Orkambi replacement still extremely expensive
After conducting extensive research, they discovered that Vertex’s patent did not extend to Argentina. But what really excited them was that Gador, an Argentinean drugs firm, had produced a generic copy of Orkambi.
Gador agreed to provide them with the drug for a fraction of the cost at around £23,000 per person a year. And best of all, the more patients who join the buyers’ club, the greater the discount.
Luis’s mother Christina says that 280 people have joined the buyers’ club since it was founded less than a month ago. “Gador has agreed to lower the price further to around £18,000 per person a year if we can reach 500 buyers,” she adds.
However, Christina, who can only work part-time due to Luis’s condition, says that she and many other families wouldstill struggle to cover the cost of the Gador drug without government help. But even so, she believes that founding the buyers’ club has served a much wider purpose.
“The Cystic Fibrosis Buyers’ Club has captured the imagination of the public. It has shone a light on the reprehensible and immoral behaviour of Vertex, and has also put greater pressure on the UK government to intervene, which it promised to do in early-June. Families cannot be expected to remortgage homes, crowdfund or potentially go bankrupt to fund essential medicines. That’s why we have the NHS,” she says.

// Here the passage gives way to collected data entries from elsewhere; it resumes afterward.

(** One chunk. *)
Lemma attend_chunk_ok budget plan chunk cs x : PlanOk (length rows) budget plan -> ChunkOf c q_lens tables plan chunk ->
  (forall cell, cell ∈ cs ++ plan_cells plan -> cell ∈ row_cells old_lens) ->
  wp (attend_chunk self (concat (ml_q <$> rows)) (concat (pg_blocks c)) (acc_of cs) chunk) x
    (fun acc x' => x' = x /\ acc = acc_of (cs ++ plan_cells plan)).
Proof using Hp Hrows Hc Hheld MLABackendOk0.
  intros Hplan Hch Hin. destruct plan as [[first starts] lens]. destruct Hplan as [Hf Hsame [Hne Hle] Hpos Hst _].
  destruct Hch as [Cq Ccq Cck Cmq Cmk Cs]. cbn [fst snd] in *. set (f := Z.to_nat first) in *. set (m := length lens) in *.
  assert (Hm : 0 < m) by (unfold m; destruct lens; [done|simpl; lia]).
  change (plan_cells (first, starts, lens)) with (cells f starts lens) in *.
  assert (Hlat : forall cell, cell ∈ cells f starts lens -> exists r, rows !! cell.1 = Some r /\ (0 <= cell.2 < Z.of_nat (old_count r))%Z).
  { intros cell Hcell. apply old_cell, Hin. apply elem_of_app. by right. }
  unfold attend_chunk. rewrite Cs. wp_step.
  apply (gather_cells _ (cells f starts lens) _ (fun cell => latent_at (default (Build_MLARow [] [] []) (rows !! cell.1)) cell.2)).
  { intros [i p] Hcell. destruct (Hlat _ Hcell) as (r & Hr & Hpp). cbn [fst snd] in *. rewrite Hr. simpl.
    destruct (cell_held i r p Hr) as (s & Hs & Hg & _); [unfold old_count in Hpp; unfold Zlen; lia|]. rewrite Hs. exact Hg. }
  rewrite (chunk_latents f starts lens Hsame Hle). set (B := take m (drop f (tagged rows))). fold m B.
  assert (HB : forall x, x ∈ B -> x ∈ tagged rows).
  { intros y Hy. rewrite (rows_split f m Hle). set_solver. }
  assert (Hw : forall y, y ∈ B -> wide (L + rope) (latent_at y.2 <$> seen y.1 (cells f starts lens)) /\
    0 < length (latent_at y.2 <$> seen y.1 (cells f starts lens))) by (intros y Hy; by apply (own_wide f starts lens)).
  rewrite Cq, (po_expand _ _ Hp).
  2: { apply Forall_concat, Forall_fmap, Forall_forall. intros y Hy. by apply Hw. }
  cbn [fst snd]. rewrite !fmap_concat_rows.
  assert (Hqs : forall l, concat ((fun y : nat * MLARow F => ml_q y.2) <$> l) = concat (ar_q <$> (chunk_row f starts lens <$> l))).
  { intros l. by rewrite <-list_fmap_compose. }
  assert (Hml : concat (ml_q <$> rows) = concat ((fun y : nat * MLARow F => ml_q y.2) <$> tagged rows)) by by rewrite tagged_fmap.
  rewrite Hml. destruct (slice_rows (fun y => ml_q y.2) f m Hle) as [-> _]; [done|]. fold B. rewrite Hqs.
  destruct (chunk_row_lens f starts lens Hsame Hle Hpos) as [Hkl Hql]. fold m B in Hkl, Hql.
  assert (Hkeys : concat ((fun y => key_of self <$> (latent_at y.2 <$> seen y.1 (cells f starts lens))) <$> B) =
    concat (ar_keys <$> (chunk_row f starts lens <$> B))) by by rewrite <-list_fmap_compose.
  assert (Hvals : concat ((fun y => value_of self <$> (latent_at y.2 <$> seen y.1 (cells f starts lens))) <$> B) =
    concat (ar_values <$> (chunk_row f starts lens <$> B))) by by rewrite <-list_fmap_compose.
  set (vrows := chunk_row f starts lens <$> B) in *.
  rewrite Hkeys, Hvals, Ccq, Cck, Cmq, Cmk, <-Hql, <-Hkl. wp_step.
  wp_call (varlen_ok (scale := scale) (nh := nh) (d := P + rope) (e := V) (lat := L + rope) (L := L) vrows false).
  { apply Forall_fmap, Forall_forall. intros y Hy. destruct (Hw y Hy) as [Hwy Hly]. pose proof (tags_in y (HB y Hy)) as Hry.
    destruct (Forall_lookup_1 _ _ _ _ Hrows Hry) as [Sq _ [Hlq _]]. by apply expanded_ok. }
  { intros He. apply (f_equal length) in He. unfold vrows in He. rewrite length_fmap in He.
    pose proof (chunk_rows_length f lens Hle) as HBl. fold m B in HBl. simpl in He. lia. }
  { done. }
  intros r x' (-> & Ho & Hl). rewrite Ho, Hl, Hkl. apply wp_ret. split; [done|].
  assert (Hcs : forall cell, cell ∈ cs -> cell ∈ row_cells old_lens) by (intros cell Hcell; apply Hin, elem_of_app; by left).
  assert (Hnew : forall y, y ∈ B -> ValuesOk nh V (seen_kvs (cells f starts lens) y) /\ seen_kvs (cells f starts lens) y <> []).
  { intros y Hy. destruct (Hw y Hy) as [Hwy Hly]. unfold seen_kvs. rewrite (list_fmap_compose (latent_at y.2) kv_of). split; [by apply kvs_values|].
    intros He. apply (f_equal length) in He. rewrite length_fmap in He. simpl in He. lia. }
  destruct (slice_rows (seen_o cs) f m Hle) as [Hs1 Hsp1]; [intros; apply seen_lengths|].
  destruct (slice_rows (seen_lse cs) f m Hle) as [Hs2 Hsp2]; [intros; apply seen_lengths|]. fold B in Hs1, Hs2, Hsp1, Hsp2.
  rewrite Hs1, Hs2. unfold vrows. rewrite <-(list_fmap_compose (chunk_row f starts lens) (row_part scale V false)),
    <-(list_fmap_compose (chunk_row f starts lens) (row_lse scale false)). unfold compose. rewrite (merge_rows B).
  2: { intros y _. destruct (seen_lengths cs y) as [-> ->]. unfold row_part, row_lse, chunk_row. cbn [ar_q]. by rewrite !length_imap. }
  cbn [fst snd].
  assert (Hmerge : forall y, y ∈ B -> merge_attention (seen_o cs y) (seen_lse cs y) (row_part scale V false (chunk_row f starts lens y))
      (row_lse scale false (chunk_row f starts lens y)) = (seen_o (cs ++ cells f starts lens) y, seen_lse (cs ++ cells f starts lens) y)).
  { intros y Hy. destruct (Hnew y Hy). apply merge_seen; auto. }
  assert (Hout : forall y, y ∈ tagged rows -> y ∉ B -> seen_kvs (cs ++ cells f starts lens) y = seen_kvs cs y).
  { intros y Hy Hnb. rewrite seen_kvs_app. assert (Hse : seen y.1 (cells f starts lens) = []); [|unfold seen_kvs at 2; rewrite Hse; apply app_nil_r].
    rewrite seen_cells by done. destruct (decide (f <= y.1)) as [Hfy|]; [|done].
    rewrite lookup_ge_None_2; [done|]. rewrite length_zip_with. fold m. destruct (decide (y.1 - f < m)) as [Hlt|]; [|lia].
    destruct Hnb. destruct (chunk_rows_lookup f lens Hle (y.1 - f) Hlt) as (r' & Hr' & Hk).
    replace (f + (y.1 - f)) with y.1 in * by lia. rewrite (tags_in y Hy) in Hr'. injection Hr' as <-.
    apply list_elem_of_lookup_2 in Hk. by destruct y. }
  f_equal.
  - rewrite <-(Hsp1 (seen_o (cs ++ cells f starts lens))).
    + f_equal. f_equal. apply list_fmap_ext. intros _ y Hy%list_elem_of_lookup_2. by rewrite Hmerge.
    + intros; apply seen_lengths.
    + intros y Hy Hnb. unfold seen_o. by rewrite Hout.
  - rewrite <-(Hsp2 (seen_lse (cs ++ cells f starts lens))).
    + f_equal. f_equal. apply list_fmap_ext. intros _ y Hy%list_elem_of_lookup_2. by rewrite Hmerge.
    + intros; apply seen_lengths.
    + intros y Hy Hnb. unfold seen_lse. by rewrite Hout.
Qed.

How the government can help families
So if a deal cannot be brokered, what options are open to the government? Nick Medhurst, head of policy for the Cystic Fibrosis Trust, explains: “If the impasse continues, it [the government] may consider implementing a Crown use licence, which would effectively remove Vertex’s patent. However, this would be a last resort and an action we would not advise any government to take, as it would set a bad precedent that the UK does not respect patents.”
Instead Mr Medhurst believes the best solution for cystic fibrosis patients is for NHS England and Vertex to reach an agreement.

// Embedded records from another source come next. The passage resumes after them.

(** ** Exact lengths

    Where cached entries expand, the host has their rows' exact lengths. *)

Section Exact.
Variable r : Runner.
Variable seqs : list Sequence.
Local Abbreviation batch := (batch_of r seqs).

(** Past the rows that decode, no row has their length. *)
Lemma rest_off_length i s : leading_rows (query_len_of r seqs) (num_scheduled_tokens <$> batch) <= i -> batch !! i = Some s ->
  num_scheduled_tokens s <> query_len_of r seqs.
Proof using.
  clear. set (q := query_len_of r seqs). unfold batch_of. fold q. unfold by_mask. set (a := filter _ seqs). intros Hi Hs Hq.
  destruct (decide (i < length a)) as [Hlt|Hge].
  - destruct (leading_rows_spec q (num_scheduled_tokens <$> (a ++ filter (fun x => off_length q x = true) seqs))) as (Hn & _ & Hnext).
    set (n := leading_rows _ _) in *. destruct (lookup_lt_is_Some_2 a n) as [x Hx]; [lia|].
    apply (Hnext (num_scheduled_tokens x)).
    + by rewrite list_lookup_fmap, lookup_app_l, Hx by (by eapply lookup_lt_Some).
    + apply list_elem_of_lookup_2, list_elem_of_filter in Hx as [Hx _]. unfold off_length in Hx.
      by apply negb_false_iff, Z.eqb_eq in Hx.
  - rewrite lookup_app_r in Hs by lia. apply list_elem_of_lookup_2, list_elem_of_filter in Hs as [Hs _].
    unfold off_length in Hs. apply negb_true_iff, Z.eqb_neq in Hs. done.
Qed.

Lemma host_lens_exact latents start : (mr_decodes_latents r = true -> latents = true) -> HostStart r seqs start ->
  latents = false \/ is_prefill_of r seqs = true ->
  let n := if latents then leading_rows (query_len_of r seqs) (num_scheduled_tokens <$> batch) else 0 in
  drop n (host_ends r seqs start) = drop n (end_of r <$> batch).
Proof using.
  intros Hsup Hh Hcase. assert (Hex : forall i s, (if latents then leading_rows (query_len_of r seqs) (num_scheduled_tokens <$> batch) else 0) <= i ->
    batch !! i = Some s -> start s = start_of r s).
  { intros i s Hi Hs. apply (hs_exact _ _ _ Hh); [by apply list_elem_of_lookup_2 in Hs|].
    destruct (mr_decodes_latents r) eqn:Hd; [|by left]. rewrite (Hsup eq_refl) in Hi. right. destruct Hcase as [Hcase|Hcase].
    - rewrite Hsup in Hcase by done. done.
    - split; [done|]. by apply (rest_off_length i). }
  apply list_eq. intros i. rewrite !lookup_drop. unfold host_ends. rewrite !list_lookup_fmap.
  destruct (batch !! _) as [s|] eqn:Hs; [|done]. simpl. f_equal. unfold end_of. pose proof (fun Hle => Hex _ s Hle Hs) as Hst. rewrite Hst by lia. done.
Qed.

He says: “We understand why people with cystic fibrosis and their families are seeking extreme ways to access these vital medicines. The fact they feel forced to take such measures illustrates the impact of the failure of all parties to reach a deal. But the best way for people with cystic fibrosis to access lifesaving drugs now is for an agreement to be reached between the two parties without any further delay.”

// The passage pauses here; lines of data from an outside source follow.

Lemma torch_varlen_spec rows (causal : bool) x : Forall (VRowOk nh d e) rows -> rows <> [] ->
  (causal = true -> Forall (fun r => length (ar_q r) <= length (ar_keys r)) rows) ->
  wp (torch_varlen_with_lse self (concat (ar_q <$> rows)) (concat (ar_keys <$> rows)) (concat (ar_values <$> rows))
        (cumulative (Zlen <$> (ar_q <$> rows))) (cumulative (Zlen <$> (ar_keys <$> rows)))
        (max_default (Zlen <$> (ar_q <$> rows)) 0) (max_default (Zlen <$> (ar_keys <$> rows)) 0) causal) x
    (fun r x' => x' = x /\ r.1 = concat (row_part scale e causal <$> rows) /\ r.2 = concat (row_lse scale causal <$> rows)).
Proof using Hnh.
  intros Hrows Hne Hcausal. unfold torch_varlen_with_lse. wp_steps.
  assert (Hlv : Zlen <$> (ar_keys <$> rows) = Zlen <$> (ar_values <$> rows)).
  { rewrite <-!list_fmap_compose. apply list_fmap_ext. intros i r Hr. unfold compose, Zlen. f_equal. symmetry. apply (Forall_lookup_1 _ _ _ _ Hrows Hr). }
  destruct (padded rows ar_q nh d x Hne) as [Hpq Hmaxq].
  { eapply Forall_impl; [exact Hrows|]. by intros r [? _ _ _ [? ?]]. }
  eapply wp_mono; [exact Hpq|]. intros q_pad x' [-> Hq]. wp_steps.
  destruct (padded rows ar_keys nh d x Hne) as [Hpk Hmaxk].
  { eapply Forall_impl; [exact Hrows|]. by intros r [_ ? _ _ [? ?]]. }
  eapply wp_mono; [exact Hpk|]. intros k_pad x' [-> Hk]. wp_steps.
  destruct (padded rows ar_values nh e x Hne) as [Hpv _].
  { eapply Forall_impl; [exact Hrows|]. intros r [_ _ ? Hl [? ?]]. split; [lia|done]. }
  rewrite <-Hlv in Hpv. eapply wp_mono; [exact Hpv|]. intros v_pad x' [-> Hv]. wp_steps.
  assert (Hq' : Forall2 (fun r q => Extends (Z.to_nat (max_default (Zlen <$> (ar_q <$> rows)) 0)) (ar_q r) q) rows q_pad).
  { eapply Forall2_impl; [exact Hq|]. by intros r q [? _]. }
  pose proof (varlen_rows_spec self nh d e Hnh causal rows q_pad k_pad v_pad _ _ _ Hrows Hcausal Hq' Hk Hv
    (batch_masks nh d e causal rows _ _ Hrows Hcausal Hmaxq Hmaxk)) as Hout.
  set (out := varlen_rows _ _ _ _ _) in *. clearbody out.
  assert (Hparts : forall {Y} (g : list (list F * Lse F) -> Y) (h : AttnRow F -> list Y),
    (forall r, h r = g <$> imap (fun j t => token_pair self e (visible causal r j) t) (ar_q r)) ->
    wp (unpad_rows ((fun row : list (list (list F * Lse F)) => g <$> row) <$> out) (cumulative (Zlen <$> (ar_q <$> rows))) (Zlen (concat (ar_q <$> rows)))) x
      (fun o x' => x' = x /\ o = concat (h <$> rows))).
  { intros Y g h Hg. apply (unpadded rows ar_q h (Z.to_nat (max_default (Zlen <$> (ar_q <$> rows)) 0))).
    - intros r _. by rewrite Hg, length_fmap, length_imap.
    - apply Forall2_fmap_r. rewrite Forall2_fmap_l. rewrite Forall2_fmap_l in Hout. eapply Forall2_impl; [exact Hout|].
      intros r y Hy. simpl. rewrite Hg. by apply (extends_fmap g). }
  eapply wp_mono; [apply (Hparts _ (fun t => t.*1) (row_part scale e causal))|].
  { intros r. unfold row_part. rewrite fmap_imap. apply imap_ext. intros j t _. unfold compose. symmetry. apply token_pair_fst. }
  intros o x' [-> ->]. wp_steps.
  eapply wp_mono; [apply (Hparts _ (fun t => t.*2) (row_lse scale causal))|].
  { intros r. unfold row_lse. rewrite fmap_imap. apply imap_ext. intros j t _. unfold compose. symmetry. apply token_pair_snd. }
  intros o' x' [-> ->]. by wp_steps.
Qed.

In a statement, the NHS says it has already “made two of the most generous offers of its kind” to Vertex. It adds: “The quickest way for patients to get access to Orkambi is for Vertex to accept our offer and engage with NICE [National Institute for Health and Care Excellence].”
Describing Vertex “as an extreme outlier in pricing and behaviour”, NHS England claims that even the APBI, the trade body representing the branded pharmaceutical industry in the UK, does not agree with Vertex’s stance. According to NHS England: “The APBI said the current NHS offer represents exactly the sort of flexibility industry wants and has warned companies they cannot just pick any price they like for a new medicine.”
Pharma companies say they cannot compromise
However, Vertex says the offer NHS England made last year represented a 90 per cent discount compared with how much some other countries in Europe are paying.
While it wouldn’t reveal the price, Vertex says that if it were to accept the offer made by the NHS, it “would not be able to cover the annual R&D costs and would go out of business in a few years’ time”.
For Christina, she has little sympathy with Vertex’s position. “Imagine if it was their son or daughter. How would they feel? All I know is that when Luis is older, I have to be able to look him in the eye and tell him that I did everything I possibly could. I won’t give up until he has free access to Orkambi or a generic equivalent. It’s a basic human right,” she says.